■ **Work to be completed**
Below are some records; write them all out again exactly.

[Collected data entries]
(** The identity test shared by [commit] and [cancel]. *)
Definition pending_matches (p : PendingEntry) (reservation : CanReservation) : bool :=
  bool_decide (pe_reservation_id p = cr_reservation_id reservation)
  && bool_decide (pe_owner_id p = cr_owner_id reservation)
  && bool_decide (pe_mode p = cr_mode reservation).

Definition CanLeaseTable_commit (t : CanLeaseTable) (reservation : CanReservation)
    (fresh : LeaseId) : CanLeaseTable * HalResult LeaseToken :=
  let resource_id := cr_resource_id reservation in
  let session_id := cr_session_id reservation in
  match resources t !! resource_id with
  | None => (t, Err (can_conflict resource_id "the CAN reservation is no longer pending"))
  | Some leases =>
      match pending leases !! session_id with
      | None => (t, Err (can_conflict resource_id "the CAN reservation is no longer pending"))
      | Some p =>
          if negb (pending_matches p reservation) then
            (t, Err (can_conflict resource_id "the CAN reservation identity is invalid"))
          else
            let remaining := delete session_id (pending leases) in
            match checked_add u64_max (last_generation leases) 1 with
            | None =>
                (put_leases t resource_id (set_pending leases remaining),
                 Err (HalError_with_resource_id
                        (static_error "runtime.lease.generation_exhausted" Internal "can.open"
                           false "the CAN lease generation reached u64::MAX") resource_id))
            | Some generation =>
                let token := mkLeaseToken fresh generation (cr_mode reservation) in
                let entry := mkLeaseEntry session_id (cr_owner_id reservation) token in
                let leases' :=
                  match cr_mode reservation with
                  | Observe => mkResourceLeases generation remaining
                      (<[session_id := entry]> (observes leases)) (control leases)
                      (maintenance leases)
                  | Control => mkResourceLeases generation remaining (observes leases)
                      (Some entry) (maintenance leases)
                  | Maintenance => mkResourceLeases generation remaining (observes leases)
                      (control leases) (Some entry)
                  end in
                (put_leases t resource_id leases', Ok token)
            end
      end
  end.

Definition CanLeaseTable_cancel (t : CanLeaseTable) (reservation : CanReservation)
    : CanLeaseTable * bool :=
  let resource_id := cr_resource_id reservation in
  match resources t !! resource_id with
  | None => (t, false)
  | Some leases =>
      let removed := is_some_and (λ p, pending_matches p reservation)
                       (pending leases !! cr_session_id reservation) in
      if negb removed then (t, false)
      else
        let leases' := set_pending leases (delete (cr_session_id reservation) (pending leases)) in
        if (last_generation leases' =? 0) && ResourceLeases_is_empty leases'
        then (mkCanLeaseTable (delete resource_id (resources t)), true)
        else (put_leases t resource_id leases', true)
  end.

Definition CanLeaseTable_release (t : CanLeaseTable) (resource_id : ResourceId)
    (session_id : SessionId) (token : LeaseToken) : CanLeaseTable * bool :=
  match resources t !! resource_id with
  | None => (t, false)
  | Some l =>
      let is_mine e := bool_decide (le_session_id e = session_id) && bool_decide (le_token e = token) in
      if is_some_and (λ e, bool_decide (le_token e = token)) (observes l !! session_id) then
        (put_leases t resource_id
           (mkResourceLeases (last_generation l) (pending l) (delete session_id (observes l))
              (control l) (maintenance l)), true)
      else if is_some_and is_mine (control l) then
        (put_leases t resource_id
           (mkResourceLeases (last_generation l) (pending l) (observes l) None (maintenance l)),
         true)
      else if is_some_and is_mine (maintenance l) then
        (put_leases t resource_id
           (mkResourceLeases (last_generation l) (pending l) (observes l) (control l) None),
         true)
      else (t, false)
  end.

(** The lookup chain of [validate]: observer, else controller, else maintainer. *)
Definition active_entry (l : ResourceLeases) (session_id : SessionId) : option LeaseEntry :=
  let mine o := match o with
                | Some e => if bool_decide (le_session_id e = session_id) then Some e else None
                | None => None
                end in
  match observes l !! session_id with
  | Some e => Some e
  | None => match mine (control l) with
            | Some e => Some e
            | None => mine (maintenance l)
            end
  end.

Definition CanLeaseTable_validate (t : CanLeaseTable) (resource_id : ResourceId)
    (session_id : SessionId) (owner_id : OwnerId) (token : LeaseToken)
    (required_mode : LeaseMode) (operation : string) : HalResult unit :=
  let fail name message :=
    Err (HalError_with_resource_id (static_error name Conflict operation false message)
           resource_id) in
  match resources t !! resource_id with
  | None => Err (can_session_closed resource_id operation)
  | Some leases =>
      match active_entry leases session_id with
      | None =>
          if token_generation token <? last_generation leases then
            fail "runtime.lease.stale_generation" "the lease generation is no longer active"
          else Err (can_session_closed resource_id operation)
      | Some a =>
          if bool_decide (le_owner_id a ≠ owner_id) then
            fail "runtime.lease.owner_mismatch"
              "the CAN lease owner does not match the session owner"
          else if bool_decide (le_token a ≠ token) then
            fail (if token_generation token <? token_generation (le_token a)
                  then "runtime.lease.stale_generation" else "runtime.lease.invalid_token")
              "the CAN lease token does not match the active lease"
          else if negb (mode_allows (token_mode (le_token a)) required_mode) then
            fail "runtime.lease.mode_denied" "the CAN lease mode does not permit this operation"
          else Ok ()
      end
  end.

■ **Finished exercise**
(** The identity test shared by [commit] and [cancel]. *)
Definition pending_matches (p : PendingEntry) (reservation : CanReservation) : bool :=
  bool_decide (pe_reservation_id p = cr_reservation_id reservation)
  && bool_decide (pe_owner_id p = cr_owner_id reservation)
  && bool_decide (pe_mode p = cr_mode reservation).

Definition CanLeaseTable_commit (t : CanLeaseTable) (reservation : CanReservation)
    (fresh : LeaseId) : CanLeaseTable * HalResult LeaseToken :=
  let resource_id := cr_resource_id reservation in
  let session_id := cr_session_id reservation in
  match resources t !! resource_id with
  | None => (t, Err (can_conflict resource_id "the CAN reservation is no longer pending"))
  | Some leases =>
      match pending leases !! session_id with
      | None => (t, Err (can_conflict resource_id "the CAN reservation is no longer pending"))
      | Some p =>
          if negb (pending_matches p reservation) then
            (t, Err (can_conflict resource_id "the CAN reservation identity is invalid"))
          else
            let remaining := delete session_id (pending leases) in
            match checked_add u64_max (last_generation leases) 1 with
            | None =>
                (put_leases t resource_id (set_pending leases remaining),
                 Err (HalError_with_resource_id
                        (static_error "runtime.lease.generation_exhausted" Internal "can.open"
                           false "the CAN lease generation reached u64::MAX") resource_id))
            | Some generation =>
                let token := mkLeaseToken fresh generation (cr_mode reservation) in
                let entry := mkLeaseEntry session_id (cr_owner_id reservation) token in
                let leases' :=
                  match cr_mode reservation with
                  | Observe => mkResourceLeases generation remaining
                      (<[session_id := entry]> (observes leases)) (control leases)
                      (maintenance leases)
                  | Control => mkResourceLeases generation remaining (observes leases)
                      (Some entry) (maintenance leases)
                  | Maintenance => mkResourceLeases generation remaining (observes leases)
                      (control leases) (Some entry)
                  end in
                (put_leases t resource_id leases', Ok token)
            end
      end
  end.

Definition CanLeaseTable_cancel (t : CanLeaseTable) (reservation : CanReservation)
    : CanLeaseTable * bool :=
  let resource_id := cr_resource_id reservation in
  match resources t !! resource_id with
  | None => (t, false)
  | Some leases =>
      let removed := is_some_and (λ p, pending_matches p reservation)
                       (pending leases !! cr_session_id reservation) in
      if negb removed then (t, false)
      else
        let leases' := set_pending leases (delete (cr_session_id reservation) (pending leases)) in
        if (last_generation leases' =? 0) && ResourceLeases_is_empty leases'
        then (mkCanLeaseTable (delete resource_id (resources t)), true)
        else (put_leases t resource_id leases', true)
  end.

Definition CanLeaseTable_release (t : CanLeaseTable) (resource_id : ResourceId)
    (session_id : SessionId) (token : LeaseToken) : CanLeaseTable * bool :=
  match resources t !! resource_id with
  | None => (t, false)
  | Some l =>
      let is_mine e := bool_decide (le_session_id e = session_id) && bool_decide (le_token e = token) in
      if is_some_and (λ e, bool_decide (le_token e = token)) (observes l !! session_id) then
        (put_leases t resource_id
           (mkResourceLeases (last_generation l) (pending l) (delete session_id (observes l))
              (control l) (maintenance l)), true)
      else if is_some_and is_mine (control l) then
        (put_leases t resource_id
           (mkResourceLeases (last_generation l) (pending l) (observes l) None (maintenance l)),
         true)
      else if is_some_and is_mine (maintenance l) then
        (put_leases t resource_id
           (mkResourceLeases (last_generation l) (pending l) (observes l) (control l) None),
         true)
      else (t, false)
  end.

(** The lookup chain of [validate]: observer, else controller, else maintainer. *)
Definition active_entry (l : ResourceLeases) (session_id : SessionId) : option LeaseEntry :=
  let mine o := match o with
                | Some e => if bool_decide (le_session_id e = session_id) then Some e else None
                | None => None
                end in
  match observes l !! session_id with
  | Some e => Some e
  | None => match mine (control l) with
            | Some e => Some e
            | None => mine (maintenance l)
            end
  end.

Definition CanLeaseTable_validate (t : CanLeaseTable) (resource_id : ResourceId)
    (session_id : SessionId) (owner_id : OwnerId) (token : LeaseToken)
    (required_mode : LeaseMode) (operation : string) : HalResult unit :=
  let fail name message :=
    Err (HalError_with_resource_id (static_error name Conflict operation false message)
           resource_id) in
  match resources t !! resource_id with
  | None => Err (can_session_closed resource_id operation)
  | Some leases =>
      match active_entry leases session_id with
      | None =>
          if token_generation token <? last_generation leases then
            fail "runtime.lease.stale_generation" "the lease generation is no longer active"
          else Err (can_session_closed resource_id operation)
      | Some a =>
          if bool_decide (le_owner_id a ≠ owner_id) then
            fail "runtime.lease.owner_mismatch"
              "the CAN lease owner does not match the session owner"
          else if bool_decide (le_token a ≠ token) then
            fail (if token_generation token <? token_generation (le_token a)
                  then "runtime.lease.stale_generation" else "runtime.lease.invalid_token")
              "the CAN lease token does not match the active lease"
          else if negb (mode_allows (token_mode (le_token a)) required_mode) then
            fail "runtime.lease.mode_denied" "the CAN lease mode does not permit this operation"
          else Ok ()
      end
  end.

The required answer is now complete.